> WHAT YOU HAVE TO DO
Pick every line out of the entries below that has the string "three", and copy it.
-- PROVIDED INFORMATION follows --
(** The calls one line can make, [gc'] being the state it leaves: none;
    one call of the settings; the spindle call alone, or followed by
    one of homing, a dwell, a straight move to the position of [gc'],
    and an arc in the plane of [gc'] with its closing straight move to
    that position.  A move is requested in the feed rate mode of [gc'],
    and outside the inverse time mode at the feed rate of [gc']. *)
Inductive line_calls (gc' : ParserState) : list event -> Prop :=
| calls_none : line_calls gc' []
| calls_dump_settings : line_calls gc' [dump_settings]
| calls_store_setting parameter value :
    line_calls gc' [store_setting parameter value]
| calls_spindle : line_calls gc' [spindle_event gc']
| calls_go_home : line_calls gc' [spindle_event gc'; mc_go_home]
| calls_dwell milliseconds :
    line_calls gc' [spindle_event gc'; mc_dwell milliseconds]
| calls_line rate :
    (inverse_feed_rate_mode gc' = false -> rate = feed_rate gc') ->
    line_calls gc'
      [ spindle_event gc';
        mc_line (vget (position gc') X_AXIS) (vget (position gc') Y_AXIS)
          (vget (position gc') Z_AXIS) rate (inverse_feed_rate_mode gc') ]
| calls_arc theta_start angular_travel radius depth rate :
    (inverse_feed_rate_mode gc' = false -> rate = feed_rate gc') ->
    line_calls gc'
      [ spindle_event gc';
        mc_arc theta_start angular_travel radius depth
          (plane_axis_0 gc') (plane_axis_1 gc') (plane_axis_2 gc')
          rate (inverse_feed_rate_mode gc');
        mc_line (vget (position gc') X_AXIS) (vget (position gc') Y_AXIS)
          (vget (position gc') Z_AXIS) rate (inverse_feed_rate_mode gc') ].

(** The rate and the feed rate mode a call requests a move with. *)
Definition requested_rate (e : event) : option (double * bool) :=
  match e with
  | mc_line _ _ _ rate invert_feed_rate => Some (rate, invert_feed_rate)
  | mc_arc _ _ _ _ _ _ _ rate invert_feed_rate =>
      Some (rate, invert_feed_rate)
  | _ => None
  end.

(** The three planes G17, G18 and G19 select. *)
Definition plane_selected (gc : ParserState) : Prop :=
  (plane_axis_0 gc, plane_axis_1 gc, plane_axis_2 gc) = (X_AXIS, Y_AXIS, Z_AXIS)
  \/ (plane_axis_0 gc, plane_axis_1 gc, plane_axis_2 gc)
     = (X_AXIS, Z_AXIS, Y_AXIS)
  \/ (plane_axis_0 gc, plane_axis_1 gc, plane_axis_2 gc)
     = (Y_AXIS, Z_AXIS, X_AXIS).

(** The three directions M3, M4 and M5 set. *)
Definition spindle_direction_set (gc : ParserState) : Prop :=
  spindle_direction gc = 1%Z \/ spindle_direction gc = (-1)%Z
  \/ spindle_direction gc = 0%Z.

(** The modal state after the lines of a program, one call of
    [gc_execute_line] for each. *)
Fixpoint run_lines (strtod : string -> double * nat) (lines : list string)
    (gc : ParserState) : ParserState :=
  match lines with
  | [] => gc
  | textline :: lines' =>
      run_lines strtod lines'
        (state_after (gc_execute_line strtod textline gc))
  end.

(** The two states agree on every field [gc_execute_line] reads: all but
    the status code, which it resets, and the program flow, the seek
    rate and the tool. *)
Definition same_read_fields (g g' : ParserState) : Prop :=
  motion_mode g = motion_mode g' /\
  inverse_feed_rate_mode g = inverse_feed_rate_mode g' /\
  inches_mode g = inches_mode g' /\
  absolute_mode g = absolute_mode g' /\
  spindle_direction g = spindle_direction g' /\
  feed_rate g = feed_rate g' /\
  position g = position g' /\
  spindle_speed g = spindle_speed g' /\
  plane_axis_0 g = plane_axis_0 g' /\
  plane_axis_1 g = plane_axis_1 g' /\
  plane_axis_2 g = plane_axis_2 g'.

(** Two states that agree on the fields read and on the status code. *)
Definition alike (g g' : ParserState) : Prop :=
  same_read_fields g g' /\ status_code g = status_code g'.

(** Two results that differ in the fields not read at most. *)
Definition result_alike (res res' : result) : Prop :=
  returned res = returned res' /\ calls res = calls res' /\
  alike (state_after res) (state_after res').

(** The same for what the two passes hand on. *)
Definition parsed_alike (x x' : parsed) : Prop :=
  match x, x' with
  | Return res, Return res' => result_alike res res'
  | Continue g lv ev, Continue g' lv' ev' =>
      alike g g' /\ lv = lv' /\ ev = ev'
  | _, _ => False
  end.



(** The coordinate a line that is accepted leaves along one axis, [gc]
    being the state before the line and [gc'] the state after it: the
    coordinate of [gc] where the line has no word for the axis; else the
    value of the word, converted in the units of [gc'], alone in the
    absolute mode of [gc'] or under G53, added to the coordinate of [gc]
    otherwise. *)
Definition committed (gc gc' : ParserState) (ss : list (ascii * double))
    (a : axis) : double :=
  match word_values a ss with
  | [] => vget (position gc) a
  | value :: _ =>
      if absolute_mode gc' || existsb (is_G 53) ss
      then to_millimeters gc' value
      else (vget (position gc) a + to_millimeters gc' value)%D
  end.

(** The letter of the word that gives the offset of the centre along an
    axis. *)
Definition offset_letter (a : axis) : ascii :=
  match a with
  | X_AXIS => "I"%char
  | Y_AXIS => "J"%char
  | Z_AXIS => "K"%char
  end.

(** The offset of the centre along one axis that the I, J and K words of
    a line give, [gc'] being the state the line leaves: the value of the
    last word for the axis, converted in the units of [gc'], and zero
    where the line has none. *)
Definition centre_offset (gc' : ParserState) (ss : list (ascii * double))
    (a : axis) : double :=
  last (map (fun s => to_millimeters gc' (snd s))
          (filter (fun s => Ascii.eqb (fst s) (offset_letter a)) ss))
       (Fin 0).

(* ################################################################## *)
(** * Properties                                                       *)
(* ################################################################## *)

(* ================================================================== *)
(** ** The two passes as passes over the statements of the line        *)
(* ================================================================== *)

Section StatementsFacts.

Variable strtod : string -> double * nat.

Lemma next_statement_scan (textline : string) (counter : nat)
    (gc : ParserState) :
  next_statement strtod textline counter gc =
  match scan strtod textline counter with
  | inl s => (Some s, gc)
  | inr e => (None, stop_gc e gc)
  end.
Proof.
  unfold next_statement, scan, read_double.
  destruct (is_char (char_at textline counter) NUL); [reflexivity|].
  destruct (not_upper (char_at textline counter)); [reflexivity|].
  destruct (strtod (text_from textline (S counter))) as [value len].
  destruct (Nat.eqb len 0); reflexivity.
Qed.

Lemma pass1_statements (fuel : nat) (textline : string) :
  forall counter gc lv,
    pass1 strtod fuel textline counter gc lv =
    let '(ss, e) := statements strtod fuel textline counter in
    pass1_list ss e gc lv.
Proof.
  induction fuel as [|fuel IH]; intros counter gc lv; simpl.
  - reflexivity.
  - rewrite next_statement_scan.
    destruct (scan strtod textline counter) as [[[letter value] counter']|e].
    + specialize (IH counter').
      destruct (statements strtod fuel textline counter') as [ss e]. simpl.
      destruct (pass1_statement letter value gc lv) as [gc1 lv1].
      destruct (nonzero (status_code gc1)); [reflexivity|apply IH].
    + reflexivity.
Qed.

Lemma pass2_statements (fuel : nat) (textline : string) :
  forall counter gc lv,
    pass2 strtod fuel textline counter gc lv =
    let '(ss, e) := statements strtod fuel textline counter in
    pass2_list ss e gc lv.
Proof.
  induction fuel as [|fuel IH]; intros counter gc lv; simpl.
  - reflexivity.
  - rewrite next_statement_scan.
    destruct (scan strtod textline counter) as [[[letter value] counter']|e].
    + specialize (IH counter').
      destruct (statements strtod fuel textline counter') as [ss e]. simpl.
      destruct (pass2_statement letter value gc lv) as [gc1 lv1].
      apply IH.
    + reflexivity.
Qed.

(** *** The fuel is enough *)

Lemma char_at_end (textline : string) :
  forall counter, (String.length textline <= counter)%nat ->
             char_at textline counter = NUL.
Proof.
  unfold char_at.
  induction textline as [|c rest IH]; intros counter Hlen; simpl in *.
  - reflexivity.
  - destruct counter as [|counter]; [lia|]. apply IH. lia.
Qed.

Lemma scan_advances (textline : string) (counter : nat) letter value counter' :
  scan strtod textline counter = inl (letter, value, counter') ->
  (counter < counter')%nat.
Proof.
  unfold scan.
  destruct (is_char _ NUL); [discriminate|].
  destruct (not_upper _); [discriminate|].
  destruct (strtod _) as [v len].
  destruct (Nat.eqb len 0); [discriminate|].
  intros H. injection H as _ _ <-. lia.
Qed.

Lemma scan_at_end (textline : string) (counter : nat) :
  (String.length textline <= counter)%nat ->
  scan strtod textline counter = inr end_of_line.
Proof.
  intros Hlen. unfold scan. rewrite (char_at_end _ _ Hlen). reflexivity.
Qed.

(** With the fuel [gc_execute_line] gives, the scan never stops for
    lack of fuel: any larger amount finds the same statements. *)
Lemma statements_fuel (textline : string) :
  forall fuel counter more,
    (String.length textline < counter + fuel)%nat ->
    statements strtod (fuel + more) textline counter =
    statements strtod fuel textline counter.
Proof.
  induction fuel as [|fuel IH]; intros counter more Hlen.
  - destruct more as [|more]; simpl; [reflexivity|].
    rewrite scan_at_end by lia. reflexivity.
  - simpl.
    destruct (scan strtod textline counter) as [[[letter value] counter']|e] eqn:Hs;
      [|reflexivity].
    apply scan_advances in Hs.
    rewrite IH by lia. reflexivity.
Qed.

Lemma pass1_fuel (textline : string) (counter more : nat) gc lv :
  pass1 strtod (S (String.length textline) + more) textline counter gc lv =
  pass1 strtod (S (String.length textline)) textline counter gc lv.
Proof.
  rewrite !pass1_statements, statements_fuel by lia. reflexivity.
Qed.

Lemma pass2_fuel (textline : string) (counter more : nat) gc lv :
  pass2 strtod (S (String.length textline) + more) textline counter gc lv =
  pass2 strtod (S (String.length textline)) textline counter gc lv.
Proof.
  rewrite !pass2_statements, statements_fuel by lia. reflexivity.
Qed.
-- PROVIDED INFORMATION concluded --
> EXERCISE SOLUTION
(** The three planes G17, G18 and G19 select. *)
(** The three directions M3, M4 and M5 set. *)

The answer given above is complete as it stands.